Due to the high cost of cross-border transfers, Nigerians in the diaspora are leveraging digital assets to send money back home.

Nigeria led Africa in peer-to-peer (P2P) trading volume in the first half of 2021, with Paxful accounting for 77.2 percent of that and LocalBitcoins responsible for the majority of the rest (22.8 percent ).

“Cross-border transfers have always been costly and unreliable. Only 3% of the 3000 mobile money transfer platforms can make cross-platform transfers. So far, crypto has proven to be the greatest option for such transactions. The independence that comes with it has also aided adoption,” said Kabi Hillary, the founder and CEO of LunarCRUSH/Africa, a fast-growing real-time bitcoin social media analytics firm.

When it comes to international trade, blockchain technology can help Nigerians overcome a number of challenges, particularly for those who do not have bank accounts, Busari, the financial analyst, said.

According to the World Bank, roughly 350 million adults in Sub-Saharan Africa remain unbanked.
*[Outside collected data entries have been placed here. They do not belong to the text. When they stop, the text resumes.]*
Lemma delivers_nil c c' sp ap :
  in_step c sp ap → database c' = database c → queue c' = queue c →
  pending_mouse_position c' = pending_mouse_position c → delivers c c' sp ap [].
Proof.
  intros Hin Hd Hq Hp. exists [], sp. split; [by apply adds_nil|]. split; [done|].
  unfold in_step. by rewrite Hp.
Qed.

Lemma batches_items_app sp bs1 bs2 :
  batches_items sp (bs1 ++ bs2) =
    ((batches_items (batches_items sp bs1).1 bs2).1,
     (batches_items sp bs1).2 ++ (batches_items (batches_items sp bs1).1 bs2).2).
Proof.
  revert sp. induction bs1 as [|b bs1 IH]; intros sp; simpl; [by destruct (batches_items sp bs2)|].
  destruct b as [ops|w h s]; [destruct (operations_items sp ops) as [p1 i1]|];
    rewrite IH; destruct (batches_items _ bs1) as [p2 i2]; simpl; by rewrite ?app_assoc.
Qed.

Lemma delivers_trans c c1 c2 sp ap1 ap2 is1 is2 :
  delivers c c1 sp ap1 is1 →
  (∀ sp1, in_step c1 sp1 ap1 → delivers c1 c2 sp1 ap2 is2) →
  delivers c c2 sp ap2 (is1 ++ is2).
Proof.
  intros (bs1 & sp1 & Ha1 & Hi1 & Hin1) H2. destruct (H2 _ Hin1) as (bs2 & sp2 & Ha2 & Hi2 & Hin2).
  exists (bs1 ++ bs2), sp2. split; [by eapply adds_app|].
  by rewrite batches_items_app, Hi1; simpl; rewrite Hi2.
Qed.

Lemma send_text_delivers t c c' sp ap :
  in_step c sp ap → send_text t c = (c', Ok ()) →
  delivers c c' sp ap (t ≫= λ c, [Plain (UnicodeKeyPressed c); Plain (UnicodeKeyReleased c)]).
Proof.
  revert c sp. induction t as [|ch t IH]; intros c sp Hin; simpl.
  - intros [= <-]. by apply delivers_nil.
  - rewrite comp_bind_ok. intros (c1 & [] & H1 & H2).
    apply (delivers_trans c c1 c' sp ap ap [Plain (UnicodeKeyPressed ch); Plain (UnicodeKeyReleased ch)]).
    + eapply send_operations_delivers; [exact Hin| |exact H1]. done.
    + intros sp1 Hin1. by eapply IH.
Qed.

Lemma send_mouse_move_delivers p c c' sp :
  send_mouse_move p c = (c', Ok ()) → delivers c c' sp (Some p) [].
Proof.
  unfold send_mouse_move. intros Hs.
  apply comp_bind_ok in Hs as (c1 & u & H1 & Hs). injection H1 as <- <-.
  apply comp_bind_ok in Hs as (c2 & s & H2 & Hs).
  destruct (try_send_operations_sends _ _ _ _ H2) as [Hp Ha]. destruct s.
  - injection Hs as <-. exists [Ops [MouseMove p]], (Some p). split; [exact Ha|]. by split.
  - injection Hs as <-. exists [], sp. split; [exact Ha|]. split; [done|].
    unfold in_step. by rewrite Hp.
Qed.

Lemma set_local_files_frame id paths c c' :
  set_local_files_or_report id paths c = (c', Ok ()) →
  database c' = database c ∧ queue c' = queue c ∧
  pending_mouse_position c' = pending_mouse_position c.
Proof.
  unfold set_local_files_or_report. rewrite comp_bind_ok. intros (c1 & r & H1 & H2).
  unfold attempt, on_clipboard in H1.
  destruct ((set_local_files id paths (clipboard c)).2); simplify_eq/=; try done;
    injection H2 as <-; done.
Qed.

Lemma apply_request_delivers r c c' sp ap a :
  in_step c sp ap → apply_input_request r c = (c', Ok a) →
  delivers c c' sp (request_items ap r).1 (request_items ap r).2 ∧
  (a = Close ↔ r = RqClose).
Proof.
  intros Hin Hr. destruct r as [| | | | |code extended pressed|t| | | |]; cbn [apply_input_request] in Hr;
    try (apply comp_bind_ok in Hr as (c1 & u1 & H1 & Hr)); try (match type of u1 with unit => destruct u1 end).
  - done.
  - apply comp_bind_ok in Hr as (c2 & [] & H2 & Hr). injection Hr as <- <-. split; [|done].
    injection H1 as <-.
    destruct (send_reliably_sends _ _ _ _ _ (try_send_resize_sends _ _ _) H2) as [Hp Ha].
    exists [Resized width height scale_factor], None. split; [exact Ha|].
    split; [done|]. by apply in_step_none.
  - injection Hr as <- <-. split; [|done]. by apply send_mouse_move_delivers.
  - injection Hr as <- <-. split; [|done]. apply send_pointer_delivers; try done. by destruct pressed.
  - injection Hr as <- <-. split; [|done]. by apply send_pointer_delivers.
  - apply comp_bind_ok in Hr as (c2 & [] & H2 & Hr). injection Hr as <- <-. split; [|done].
    unfold lift_outcome, key_operation in H1. destruct (code <=? u8_max)%N; [|discriminate H1].
    injection H1 as <- <-. eapply send_operations_delivers; [done| |done].
    intros p. by destruct pressed.
  - injection Hr as <- <-. split; [|done]. by apply send_text_delivers.
  - injection Hr as <- <-. split; [|done]. unfold on_clipboard in H1. injection H1 as <- _.
    by apply delivers_nil.
  - injection Hr as <- <-. split; [|done].
    destruct (set_local_files_frame _ _ _ _ H1) as (? & ? & ?). by apply delivers_nil.
  - injection H1 as <-. injection Hr as <- <-. split; [|done]. by apply delivers_nil.
  - injection Hr as <- <-. split; [|done]. by apply delivers_nil.
Qed.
Crypto assets, on the other hand, can serve to expand financial inclusion by allowing for quick and easy transactions, which can help to boost economic growth and improve people's lives.

“With poverty, inflation, and unemployment at all-time highs, exacerbated by the pandemic breakout, cryptocurrencies have given a unique opportunity for some Africans seeking an alternate source of income and protection from economic downturns,” said Keripe of Afrinvest Research.

As traditional employment become outdated as a result of new technology, unemployed Nigerians might produce revenue using blockchain technology and cryptocurrencies. People that can produce crypto/blockchain goods for businesses, develop crypto-related products, audit smart contracts, conduct crypto forensic audits, and manage projects are in demand.

Regulation is required

However, crypto assets alone would not be sufficient to address Nigeria's economic difficulties. Better regulation is required, according to FBNQuest Merchant Bank's Osadiaye. “Transparency and crime prevention remain unanswered questions. These problems, in my opinion, are manageable, but they will necessitate regulatory involvement.

“While the approach has varied greatly between nations, I believe it might aid in the creation of a system in which the regulator has unambiguous oversight over end-to-end crypto-based transactions in Nigeria. This would allow for ongoing crypto adoption while diverting demand away from the country's foreign exchange reserves,” he said.

Still, a post-pandemic Africa needs to start developing its blockchain industry. The technology will evolve to address the specific needs of our Nigerian market, including financial inclusion.